Morning Commute


In a city of 8 million strangers, you would be shocked at how many of them I see on an almost daily basis during my commute to work, yet I never know their names, where they come from, or where they're going.

Almost every single day, I wait on the Clinton-Washington subway platform with a French family consisting of a slender, bearded father, a willowy mother with hair that is tangled in a beautiful french way, and two little girls with buckle shoes and pink backpacks. Their father carries their scooters, one pink and one purple, in one arm, and their violins are strapped across his back. They stay on the train when I get off at the Fulton stop.

Between the second and third flights of stairs that I climb during my first subway transfer to the 4/5 train, I walk past a woman standing by a railing shouting at the top of her Caribean accented voice about Jesus, his coming, and what's going to happen to all of us when He comes. It is not good. She hands out peices of paper, and I take one on occassion, just to be polite.

After I get off the train at the 59th street station, I walk out onto the street across from an Ethan Allen store where there is a large, often soiled homeless man usually asleep on the grate in front of the store. So much is seperated in the glass pane of that store front window. Inside is expensive furniture, lush carpets, and ornate table settings, and outside is a man without a home. He pretends that he doesn't see anyone, and everyone pretends that they don't see him. I pretend I don't see him. But I do. I feel bad about this every single morning.

My walk from the 59th street subway station to the hospital is 3 blocks crosstown and 8 blocks uptown. My route depends on a number of variables. On sunny days, I follow the sunny side of the street. On rainy days, I follow construction scaffolding. On hurried days, I follow green lights. If there is a handsome man in front of me, I follow him. Which ever route I take, I pass by my handful of routine smells, stores, and strangers.

I walk past a breakfast cart that smells like bacon grease and burnt coffee, and it reminds me bacon grease and burnt coffee at the Burr Oak Lodge on Enemy Swim Lake in South Dakota. The two places could not be more different, but that smell is the exact same. I walk through a group of Bloomingdales dock loaders with coffees and bagels in hard, and I can hear them whisper under their breath on days when I wear skirts.

I pass the Hot and Crusty Bakerdeli (yes, that's actually what it's called), and I see a man who looks like Prince Charles. Total doppleganger. I see him almost every day, and I think he recognizes me too. Somedays he carries an umbrella, and he carries it with total disregard for the people walking around him. That's such a Prince Charles thing to do.

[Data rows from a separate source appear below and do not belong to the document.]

(* ===== verification/Effects.v ===== *)
(** * The monad of handlers: state and exceptions

    A handler of the page is a JavaScript function that reads and writes
    mutable state and may throw.  [JS St A] is the type of such a computation
    over a state [St]: it returns the new state together with a value or the
    exception thrown.  Writes made before a throw persist, as in JavaScript.
    [try_catch] and [try_finally] are the two halves of
    [try { } catch (e) { } finally { }]. *)

From S2P Require Import Prelude.

(** What JavaScript code of the page can throw. *)
Inductive JsError : Type :=
| StorageError   (* localStorage refuses access *)
| SdkError       (* the analytics SDK throws *)
| Rejection.     (* an awaited promise is rejected *)

#[export] Instance JsError_eq_dec : EqDecision JsError.
Proof. solve_decision. Defined.

(** The completion of a computation. *)
Inductive Outcome (A : Type) : Type :=
| Normal (a : A)
| Thrown (e : JsError).
Arguments Normal {A} a.
Arguments Thrown {A} e.

Definition JS (St A : Type) : Type := St → Outcome A * St.

#[export] Instance JS_ret {St} : MRet (JS St) := λ A a s, (Normal a, s).

#[export] Instance JS_bind {St} : MBind (JS St) := λ A B f m s,
  match m s with
  | (Normal a, s') => f a s'
  | (Thrown e, s') => (Thrown e, s')
  end.

Section ops.
Context {St : Type}.

Definition get_st : JS St St := λ s, (Normal s, s).

Definition put_st (s : St) : JS St unit := λ _, (Normal tt, s).

Definition modify (f : St → St) : JS St unit := λ s, (Normal tt, f s).

Definition gets {A} (f : St → A) : JS St A := λ s, (Normal (f s), s).

Definition throw {A} (e : JsError) : JS St A := λ s, (Thrown e, s).

(** [if (b) { m }]. *)
Definition when (b : bool) (m : JS St unit) : JS St unit :=
  if b then m else mret tt.

(** [try { m } catch (e) { h e }]. *)
Definition try_catch {A} (m : JS St A) (h : JsError → JS St A) : JS St A :=
  λ s, match m s with
       | (Normal a, s') => (Normal a, s')
       | (Thrown e, s') => h e s'
       end.

(** [try { m } finally { f }]: [f] runs on both completions; when [f]
    itself throws, its exception replaces the completion of [m]. *)
Definition try_finally {A} (m : JS St A) (f : JS St unit) : JS St A :=
  λ s, let '(o, s') := m s in
       match f s' with
       | (Normal _, s'') => (o, s'')
       | (Thrown e, s'') => (Thrown e, s'')
       end.

(** The state after running [m]. *)
Definition exec {A} (m : JS St A) (s : St) : St := (m s).2.

(** The completion of running [m]. *)
Definition outcome {A} (m : JS St A) (s : St) : Outcome A := (m s).1.

(** [m] completes normally from every state. *)
Definition no_throw {A} (m : JS St A) : Prop :=
  ∀ s, ∃ a, outcome m s = Normal a.

End ops.

(** Run a computation over a component [St] of a larger state [T]. *)
Definition zoom {St T A} (get : T → St) (set : St → T → T) (m : JS St A) :
  JS T A :=
  λ t, let '(o, s') := m (get t) in (o, set s' t).

(** Unfold the operations of the monad. *)
Ltac js_unfold :=
  unfold mbind, mret, JS_bind, JS_ret, get_st, put_st, modify, gets, throw,
    when, try_catch, try_finally, exec, outcome, zoom in *.

(** Run a handler symbolically: unfold the operations and compute. *)
Ltac js_simpl := repeat (js_unfold; cbn in *).

(** Run a handler symbolically, deciding each test by a hypothesis that
    gives its value. *)
Ltac js_run :=
  js_unfold;
  repeat (cbn;
          match goal with
          | H : ?b = _ |- context [?b] => rewrite H
          end);
  cbn.

(** ** Laws *)

Section laws.
Context {St : Type}.
Implicit Types s : St.

Lemma bind_ret_l {A B} (a : A) (f : A → JS St B) s : (mret a ≫= f) s = f a s.
Proof. done. Qed.

Lemma bind_ret_r {A} (m : JS St A) s : (m ≫= mret) s = m s.
Proof. js_unfold. by destruct (m s) as [[a|e] s']. Qed.

Lemma bind_assoc {A B C} (m : JS St A) (f : A → JS St B) (g : B → JS St C) s :
  ((m ≫= f) ≫= g) s = (m ≫= (λ a, f a ≫= g)) s.
Proof. js_unfold. by destruct (m s) as [[a|e] s']. Qed.

Lemma bind_get_st {B} (f : St → JS St B) s : (get_st ≫= f) s = f s s.
Proof. done. Qed.

Lemma bind_throw {A B} e (f : A → JS St B) s :
  (throw e ≫= f) s = (Thrown e, s).
Proof. done. Qed.

Lemma try_catch_ret {A} (a : A) h s : try_catch (mret a) h s = (Normal a, s).
Proof. done. Qed.

Lemma try_catch_throw {A} e (h : JsError → JS St A) s :
  try_catch (throw e) h s = h e s.
Proof. done. Qed.

(** A handler that cannot throw makes the whole [try/catch] unable to. *)
Lemma try_catch_no_throw {A} (m : JS St A) h :
  (∀ e, no_throw (h e)) → no_throw (try_catch m h).
Proof.
  intros Hh s. unfold outcome, try_catch.
  destruct (m s) as [[a|e] s']; [by exists a|]. apply Hh.
Qed.

Lemma try_catch_of_no_throw {A} (m : JS St A) h s :
  no_throw m → try_catch m h s = m s.
Proof.
  intros Hm. destruct (Hm s) as [a Ha]. unfold outcome in Ha.
  unfold try_catch. destruct (m s) as [[a'|e] s']; [done|discriminate].
Qed.

(** The [finally] block runs whatever the completion of the body. *)
Lemma try_finally_runs {A} (m : JS St A) f s :
  exec (try_finally m f) s = exec f (exec m s).
Proof.
  unfold exec, try_finally. destruct (m s) as [o s']; simpl.
  by destruct (f s') as [[[]|e] s''].
Qed.

(** A [finally] block that cannot throw keeps the completion of the body. *)
Lemma try_finally_outcome {A} (m : JS St A) f s :
  no_throw f → outcome (try_finally m f) s = outcome m s.
Proof.
  intros Hf. unfold outcome, try_finally in *.
  destruct (m s) as [o s']; simpl.
  destruct (Hf s') as [[] Ha]. unfold outcome in Ha.
  by destruct (f s') as [[[]|e] s''].
Qed.

Lemma no_throw_ret {A} (a : A) : no_throw (St:=St) (mret a).
Proof. intros s. by exists a. Qed.

Lemma no_throw_modify f : no_throw (St:=St) (modify f).
Proof. intros s. by exists tt. Qed.

Lemma no_throw_bind {A B} (m : JS St A) (f : A → JS St B) :
  no_throw m → (∀ a, no_throw (f a)) → no_throw (m ≫= f).
Proof.
  intros Hm Hf s. destruct (Hm s) as [a Ha]. unfold outcome in *.
  js_unfold. destruct (m s) as [[a'|e] s']; [|discriminate]. apply Hf.
Qed.

Lemma no_throw_when b (m : JS St unit) : no_throw m → no_throw (when b m).
Proof. destruct b; [done|]. intros _. apply no_throw_ret. Qed.

Lemma no_throw_try_finally {A} (m : JS St A) f :
  no_throw m → no_throw f → no_throw (try_finally m f).
Proof.
  intros Hm Hf s. rewrite try_finally_outcome by done. apply Hm.
Qed.

End laws.

Lemma no_throw_zoom {St T A} (get : T → St) set (m : JS St A) :
  no_throw m → no_throw (zoom get set m).
Proof.
  intros Hm t. destruct (Hm (get t)) as [a Ha]. exists a.
  unfold outcome, zoom in *. by destruct (m (get t)).
Qed.

#[export] Hint Resolve no_throw_ret no_throw_modify no_throw_bind
  no_throw_when no_throw_try_finally no_throw_zoom try_catch_no_throw : js.

(** ** Bounding what a computation appends to a log

    Many properties of the page count the events of some kind that a handler
    sends.  [emits_le tr f k m] says that [m] only appends to the log [tr] of
    the state, and appends at most [k] entries that satisfy [f].  The rules
    below follow the structure of the handler. *)

Section emits.
Context {St Ev : Type} (tr : St → list Ev) (f : Ev → bool).

Definition emits_le {A} (k : nat) (m : JS St A) : Prop :=
  ∀ s, ∃ Δ, tr (exec m s) = tr s ++ Δ ∧ count_if f Δ ≤ k.

Lemma emits_weaken {A} k k' (m : JS St A) :
  emits_le k m → k ≤ k' → emits_le k' m.
Proof. intros H ? s. destruct (H s) as (Δ & ? & ?). exists Δ. split; [done|lia]. Qed.

Lemma emits_ret {A} (a : A) : emits_le 0 (mret a).
Proof. intros s. exists []. by rewrite app_nil_r. Qed.

Lemma emits_throw {A} e : emits_le (A:=A) 0 (throw e).
Proof. intros s. exists []. by rewrite app_nil_r. Qed.

(** A write that leaves the log alone appends nothing. *)
Lemma emits_modify g : (∀ s, tr (g s) = tr s) → emits_le 0 (modify g).
Proof. intros H s. exists []. unfold exec, modify. simpl. by rewrite H, app_nil_r. Qed.

Lemma emits_gets {A} (g : St → A) : emits_le 0 (gets g).
Proof. intros s. exists []. by rewrite app_nil_r. Qed.

Lemma emits_get_st : emits_le 0 get_st.
Proof. intros s. exists []. by rewrite app_nil_r. Qed.

Lemma emits_bind {A B} k1 k2 (m : JS St A) (g : A → JS St B) :
  emits_le k1 m → (∀ a, emits_le k2 (g a)) → emits_le (k1 + k2) (m ≫= g).
Proof.
  intros Hm Hg s. destruct (Hm s) as (Δ1 & H1 & ?).
  unfold exec in *. js_unfold. destruct (m s) as [[a|e] s1]; simpl in *.
  - destruct (Hg a s1) as (Δ2 & H2 & ?). unfold exec in H2.
    exists (Δ1 ++ Δ2). rewrite H2, H1, count_if_app, app_assoc.
    split; [done|lia].
  - exists Δ1. split; [done|lia].
Qed.

Lemma emits_try_catch {A} k1 k2 (m : JS St A) h :
  emits_le k1 m → (∀ e, emits_le k2 (h e)) → emits_le (k1 + k2) (try_catch m h).
Proof.
  intros Hm Hh s. destruct (Hm s) as (Δ1 & H1 & ?).
  unfold exec in *. js_unfold. destruct (m s) as [[a|e] s1]; simpl in *.
  - exists Δ1. split; [done|lia].
  - destruct (Hh e s1) as (Δ2 & H2 & ?). unfold exec in H2.
    exists (Δ1 ++ Δ2). rewrite H2, H1, count_if_app, app_assoc.
    split; [done|lia].
Qed.

Lemma emits_try_finally {A} k1 k2 (m : JS St A) fin :
  emits_le k1 m → emits_le k2 fin → emits_le (k1 + k2) (try_finally m fin).
Proof.
  intros Hm Hf s. destruct (Hm s) as (Δ1 & H1 & ?).
  rewrite try_finally_runs. destruct (Hf (exec m s)) as (Δ2 & H2 & ?).
  exists (Δ1 ++ Δ2). rewrite H2, H1, count_if_app, app_assoc. split; [done|lia].
Qed.

Lemma emits_when k b (m : JS St unit) : emits_le k m → emits_le k (when b m).
Proof.
  intros H. destruct b; [done|]. eapply emits_weaken; [apply emits_ret|lia].
Qed.

Lemma emits_if {A} k1 k2 (b : bool) (m1 m2 : JS St A) :
  emits_le k1 m1 → emits_le k2 m2 →
  emits_le (Nat.max k1 k2) (if b then m1 else m2).
Proof. destruct b; intros; eapply emits_weaken; eauto; lia. Qed.

(** The bound is about the log of the final state. *)
Lemma emits_count {A} k (m : JS St A) s :
  emits_le k m → count_if f (tr (exec m s)) ≤ count_if f (tr s) + k.
Proof.
  intros H. destruct (H s) as (Δ & -> & ?). rewrite count_if_app. lia.
Qed.

Lemma emits_count_ge {A} k (m : JS St A) s :
  emits_le k m → count_if f (tr s) ≤ count_if f (tr (exec m s)).
Proof.
  intros H. destruct (H s) as (Δ & -> & ?). rewrite count_if_app. lia.
Qed.

End emits.

(** The bound carries over to a larger state that holds the log. *)
Lemma emits_zoom {St T Ev A} (tr : St → list Ev) f k (get : T → St) set
    (m : JS St A) :
  (∀ s t, get (set s t) = s) →
  emits_le tr f k m → emits_le (tr ∘ get) f k (zoom get set m).
Proof.
  intros Hgs Hm t. destruct (Hm (get t)) as (Δ & H & ?). exists Δ.
  split; [|done]. unfold exec, zoom in *. simpl.
  destruct (m (get t)) as [o s']. simpl in *. by rewrite Hgs.
Qed.

(** Derive a bound by following the structure of the computation; the
    leaves that are operations of a component are closed by the hints of
    the database [emits]. *)
Create HintDb emits.

Ltac emits_step :=
  first
    [ progress cbn [when negb andb orb]
    | solve [eauto with emits]
    | lazymatch goal with
      | |- emits_le _ _ _ (_ ≫= _) => eapply emits_bind; [|intros ?]
      | |- emits_le _ _ _ (try_finally _ _) => eapply emits_try_finally
      | |- emits_le _ _ _ (try_catch _ _) => eapply emits_try_catch; [|intros ?]
      | |- emits_le _ _ _ (when _ _) => eapply emits_when
      | |- emits_le _ _ _ (if _ then _ else _) => eapply emits_if
      | |- emits_le _ _ _ (mret _) => eapply emits_ret
      | |- emits_le _ _ _ (throw _) => eapply emits_throw
      | |- emits_le _ _ _ (gets _) => eapply emits_gets
      | |- emits_le _ _ _ get_st => eapply emits_get_st
      end ].

(** Prove [emits_le tr f k m] for a concrete bound [k]. *)
Ltac emits_auto :=
  eapply emits_weaken; [repeat emits_step | simpl; try lia].

(** ** Computations that move the state along a preorder

    Framing facts (what a handler leaves alone, what only grows) are
    preorders on states.  [preserves R m] says that [m] takes every state
    to a state related to it, whether it returns or throws; the rules
    follow the structure of the handler as those of [emits_le] do. *)

Section preserves.
Context {St : Type} (R : relation St) `{!PreOrder R}.

Definition preserves {A} (m : JS St A) : Prop := ∀ s, R s (exec m s).

Lemma preserves_ret {A} (a : A) : preserves (mret a).
Proof. intros s. reflexivity. Qed.

Lemma preserves_throw {A} e : preserves (A:=A) (throw e).
Proof. intros s. reflexivity. Qed.

Lemma preserves_gets {A} (g : St → A) : preserves (gets g).
Proof. intros s. reflexivity. Qed.

Lemma preserves_get_st : preserves get_st.
Proof. intros s. reflexivity. Qed.

Lemma preserves_modify g : (∀ s, R s (g s)) → preserves (modify g).
Proof. intros H s. apply H. Qed.

Lemma preserves_bind {A B} (m : JS St A) (g : A → JS St B) :
  preserves m → (∀ a, preserves (g a)) → preserves (m ≫= g).
Proof.
  intros Hm Hg s. specialize (Hm s). unfold exec in *. js_unfold.
  destruct (m s) as [[a|e] s1]; simpl in *; [|done].
  etrans; [exact Hm | apply Hg].
Qed.

Lemma preserves_try_catch {A} (m : JS St A) h :
  preserves m → (∀ e, preserves (h e)) → preserves (try_catch m h).
Proof.
  intros Hm Hh s. specialize (Hm s). unfold exec in *. js_unfold.
  destruct (m s) as [[a|e] s1]; simpl in *; [done|].
  etrans; [exact Hm | apply Hh].
Qed.

Lemma preserves_try_finally {A} (m : JS St A) fin :
  preserves m → preserves fin → preserves (try_finally m fin).
Proof.
  intros Hm Hf s. rewrite try_finally_runs. etrans; [apply Hm | apply Hf].
Qed.

Lemma preserves_when b (m : JS St unit) : preserves m → preserves (when b m).
Proof. destruct b; [done|]. intros _. apply preserves_ret. Qed.

Lemma preserves_if {A} (b : bool) (m1 m2 : JS St A) :
  preserves m1 → preserves m2 → preserves (if b then m1 else m2).
Proof. by destruct b. Qed.

End preserves.

(** A relation on a component of the state is preserved by the lifted
    computation when writing the component relates the larger states. *)
Lemma preserves_zoom {St T A} (R : relation St) (R' : relation T)
    (get : T → St) set (m : JS St A) :
  (∀ s t, R (get t) s → R' t (set s t)) →
  preserves R m → preserves R' (zoom get set m).
Proof.
  intros Hset Hm t. specialize (Hm (get t)). unfold exec, zoom in *.
  destruct (m (get t)) as [o s']. simpl in *. by apply Hset.
Qed.

(** Derive [preserves R m] by following the structure of [m]; the leaves
    are closed by the hints of the database [frame]. *)
Create HintDb frame.

(** Rules of a component that take precedence over the structural ones. *)
Ltac preserves_hook := fail.

Ltac preserves_step :=
  first
    [ progress cbn [when negb andb orb]
    | preserves_hook
    | solve [eauto with frame]
    | lazymatch goal with
      | |- preserves _ (_ ≫= _) =>
        eapply preserves_bind; [solve [apply _] | | intros ?]
      | |- preserves _ (try_finally _ _) =>
        eapply preserves_try_finally; [solve [apply _] | |]
      | |- preserves _ (try_catch _ _) =>
        eapply preserves_try_catch; [solve [apply _] | | intros ?]
      | |- preserves _ (when _ _) => eapply preserves_when; [solve [apply _] |]
      | |- preserves _ (if _ then _ else _) => eapply preserves_if
      | |- preserves _ (mret _) => eapply preserves_ret; solve [apply _]
      | |- preserves _ (throw _) => eapply preserves_throw; solve [apply _]
      | |- preserves _ (gets _) => eapply preserves_gets; solve [apply _]
      | |- preserves _ get_st => eapply preserves_get_st; solve [apply _]
      end ].

Ltac preserves_auto := repeat preserves_step.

I get to the crosswalk by the hospital where I work, and I wait for the light to turn green with a girl who has an anchor tattoo on her right ankle. I see her and her nautical tat several times a week and am always so perplexed how our timing is so precise that we wait for the exact time light to change. I wonder if she notices my tattoo on my foot. I think that she does. The light turns green, and we cross.

Every day I pass characters, my characters, and even though we'll never meet to share coffee or to share our stories, it's enough to see our strange lives cross paths during our morning commute.